Après New York, j’ai déménagé à Budapest. Je m’étais remis à la peinture, j’avais commencé à réaliser quelques courts métrages en prises de vues réelles et en animation. Et un jour, j’ai rencontré un agent qui m’a demandé quelles étaient mes envies. Je lui ai spontanément répondu « adapter Murakami ». Je voulais faire un long métrage en m’inscrivant dans le style expérimental qui était le mien alors, avec l’idée de mêler animation et prises de vues réelles. J’avais comme référence Michel Gondry et le côté bricolage de ses œuvres.
A-t-il été compliqué d’en obtenir les droits ?
On a suivi la voie officielle en passant par l’agente littéraire de Murakami aux États-Unis. Sa première réaction n’a guère été encourageante, en effet. Elle nous a expliqué que Murakami ne s’intéressait absolument pas à l’animation. Mais elle a fait son job : même si elle n’y croyait pas une seconde, elle a fait passer notre demande avec ma note d’intention expliquant ma démarche ainsi que mes courts métrages. Quinze jours plus tard, Murakami nous a répondu en disant qu’il était intéressé.
Qu’aviez-vous expliqué dans cette note d’intention ?
J’y détaillais ce qui m’intéressait dans son œuvre, comment certaines de ses obsessions pouvaient rejoindre les miennes : un intérêt commun à explorer la solitude urbaine, à dépeindre des personnages a priori ordinaires, mais en plongeant dans leurs univers pour en montrer l’extraordinaire, tout ce qui sort du pur réalisme.
Lui aviez-vous parlé d’une œuvre spécifique que vous souhaitiez alors adapter ?

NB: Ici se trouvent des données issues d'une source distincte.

(** ** The world outside the program

    What the operating system and the libraries answer during one run.
    Each of them is asked at most once in a run, so a function of the
    arguments describes any behaviour of theirs. *)

Record World := mkWorld {
  (* commands.Parse under flag.ExitOnError: the flags as set from the
     arguments, or the exit code of a failed parse *)
  flag_Parse : Flags -> list string -> Flags + Z;
  (* os.Open: nil, or the error *)
  os_Open : string -> option error;
  (* image.Decode of the opened file *)
  image_Decode : string -> option image.Image * option error;
  filepath_Dir : string -> string;
  filepath_Abs : string -> string * option error;
  (* the Quantize method of the colorquant library *)
  Quantize : Receiver -> option image.Image -> image.Paletted -> Z ->
             bool -> bool -> option image.Image;
  os_Create : string -> option error;
  (* jpeg.Encode and png.Encode into the created file *)
  jpeg_Encode : string -> image.Image -> Z -> option error;
  png_Encode : string -> image.Image -> option error;
  (* time.Since(now).Seconds() as printed by %.2f *)
  elapsed : string
}.

(** ** The program *)

Definition nl : string := String "010"%char "".
Definition tab : string := String "009"%char "".
Definition dq : string := String "034"%char "".

Definition helper : string :=
  nl +:+ "Usage of commands:" +:+ nl +:+
  "  -compression int" +:+ nl +:+
  "    " +:+ tab +:+ "JPEG compression. (default 100)" +:+ nl +:+
  "  -ditherer string" +:+ nl +:+
  "    " +:+ tab +:+ "Dithering method. (default " +:+ dq +:+ "FloydSteinberg"
    +:+ dq +:+ ")" +:+ nl +:+
  "  -no-dither" +:+ nl +:+
  "    " +:+ tab +:+ "Use image quantizer without dithering." +:+ nl +:+
  "  -output string" +:+ nl +:+
  "    " +:+ tab +:+ "Output directory. (default " +:+ dq +:+ "output" +:+ dq
    +:+ ")" +:+ nl +:+
  "  -palette int" +:+ nl +:+
  "    " +:+ tab +:+ "The number of palette colors. (default 256)" +:+ nl +:+
  "  -type string" +:+ nl +:+
  "    " +:+ tab +:+ "Image type. Possible options .jpg, .png (default " +:+ dq
    +:+ "jpg" +:+ dq +:+ ")" +:+ nl.

Definition nil_dereference : string :=
  "runtime error: invalid memory address or nil pointer dereference".

Definition huge_dimensions : string :=
  "image: NewPaletted Rectangle has huge or negative dimensions".

Definition invalid_method : string := nl +:+ "Invalid dithering method!".

Definition palette_message : string :=
  "Color palette value cannot be less then 1".

Definition rendering : string := "Rendering image...".

Definition done_message : string := nl +:+ "Done✓" +:+ nl.

Section Program.
Import image.

Variable w : World.
(** The flag variables, as [commands.Parse] left them. *)
Variable g : Flags.

(** [func (file *file) Open() (image.Image, error)] *)
Definition Open (f : file) : Run (option Image * option error) :=
  emit (EvOpen (name f));;
  match os_Open w (name f) with
  | Some err => mret (None, Some err)
  | None =>
      defer (EvClose (name f))
        (emit (EvDecode (name f));;
         let '(img, err) := image_Decode w (name f) in
         mret (img, err))
  end.

(** [src.Bounds()] on an interface value that may be nil. *)
Definition Bounds_of (src : option Image) : Run Rectangle :=
  match src with
  | Some img => mret (Bounds img)
  | None => panic nil_dereference
  end.

Definition new_paletted (r : Rectangle) (p : list RGBA) : Run Paletted :=
  emit (EvNewPaletted r p);;
  match NewPaletted r p with
  | Some dst => mret dst
  | None => panic huge_dimensions
  end.

Definition call_Quantize (q : Receiver) (src : option Image) (dst : Paletted)
    (nq : Z) (b1 b2 : bool) : Run (option Image) :=
  emit (EvQuantize q src dst nq b1 b2);;
  mret (Quantize w q src dst nq b1 b2).

(** [jpeg.Encode] and [png.Encode] start with [m.Bounds()], which panics on
    a nil image. *)
Definition call_jpeg_Encode (out : string) (m : option Image) (quality : Z)
  : Run (option error) :=
  emit (EvJpegEncode out m quality);;
  match m with
  | Some img => mret (jpeg_Encode w out img quality)
  | None => panic nil_dereference
  end.

Definition call_png_Encode (out : string) (m : option Image)
  : Run (option error) :=
  emit (EvPngEncode out m);;
  match m with
  | Some img => mret (png_Encode w out img)
  | None => panic nil_dereference
  end.

(** [func (file *file) Quantify(src image.Image, output string)
     (image.Image, error)] *)
Definition Quantify (f : file) (src : option Image) (out : string)
  : Run (option Image * option error) :=
  bx ← Bounds_of src;
  by_ ← Bounds_of src;
  dst ← new_paletted (Rect 0 0 (Dx bx) (Dy by_)) palette.WebSafe;
  quant ←
    (if noDither g then
       call_Quantize NoDither src dst (numColors g) false true
     else
       match dither !! ditherer g with
       | None => log_Fatal invalid_method
       | Some d => call_Quantize (Kernel d) src dst (numColors g) true true
       end);
  emit (EvCreate out);;
  match os_Create w out with
  | Some err => mret (None, Some err)
  | None =>
      defer (EvClose out)
        (if decide (imageType g = "jpg") then
           err ← call_jpeg_Encode out quant (compression g);
           match err with
           | Some e => log_Fatal e
           | None => mret (quant, None)
           end
         else if decide (imageType g = "png") then
           err ← call_png_Encode out quant;
           match err with
           | Some e => log_Fatal e
           | None => mret (quant, None)
           end
         else mret (quant, None))
  end.

(** The function literal of [main] that processes the image; both
    results of every [Quantify] call are dropped. *)
Definition process (input : file) (img : option Image) : Run unit :=
  (if decide (imageType g = "jpg") then
     if noDither g then Quantify input img "output.jpg";; mret tt
     else Quantify input img (ditherer g +:+ ".jpg");; mret tt
   else if decide (imageType g = "png") then
     if noDither g then Quantify input img "output.png";; mret tt
     else Quantify input img (ditherer g +:+ ".png");; mret tt
   else mret tt);;
  emit EvDone.

End Program.

Definition usage : Run unit := emit (EvPrint (helper +:+ nl));; exit 1.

Non, pas dans ma première lettre. C’est lui qui, dans sa réponse, m’a proposé d’adapter une nouvelle de mon choix. Et je lui ai répondu que j’aimerais en adapter plusieurs, ce qu’il a accepté.
Comment les avez-vous choisies ?
J’ai tout relu. Plusieurs fois. Et j’en ai choisi à l’instinct six qui me touchaient sans pouvoir formuler précisément pourquoi : Crapaudin sauve Tokyo, Un ovni a atterri à Kushiro, Le Jour de ses vingt ans, Le Petit Grèbe, Saules aveugles, femme endormie, L’Oiseau à ressort et Les Femmes du mardi. À partir de là, mon rôle n’allait pas consister à adapter scolairement ces histoires mais à les digérer par rapport à mon ressenti et à raconter, en les cumulant, ce qu’elles pouvaient avoir de commun.
Combien de temps a pris ce travail ?
Plusieurs années. J’ai écrit une première version du scénario, j’ai rencontré des producteurs. Les premiers retours sur le financement ont été encourageants mais on a vite déchanté. On a vécu un stop-and-go permanent pendant lequel j’ai créé les dessins et continué à travailler sur le scénario. Je l’ai emmené sur un terrain plus personnel, alors qu’au départ j’étais sans doute freiné par le respect des œuvres originelles.
Murakami a-t-il eu un droit de regard sur votre scénario ?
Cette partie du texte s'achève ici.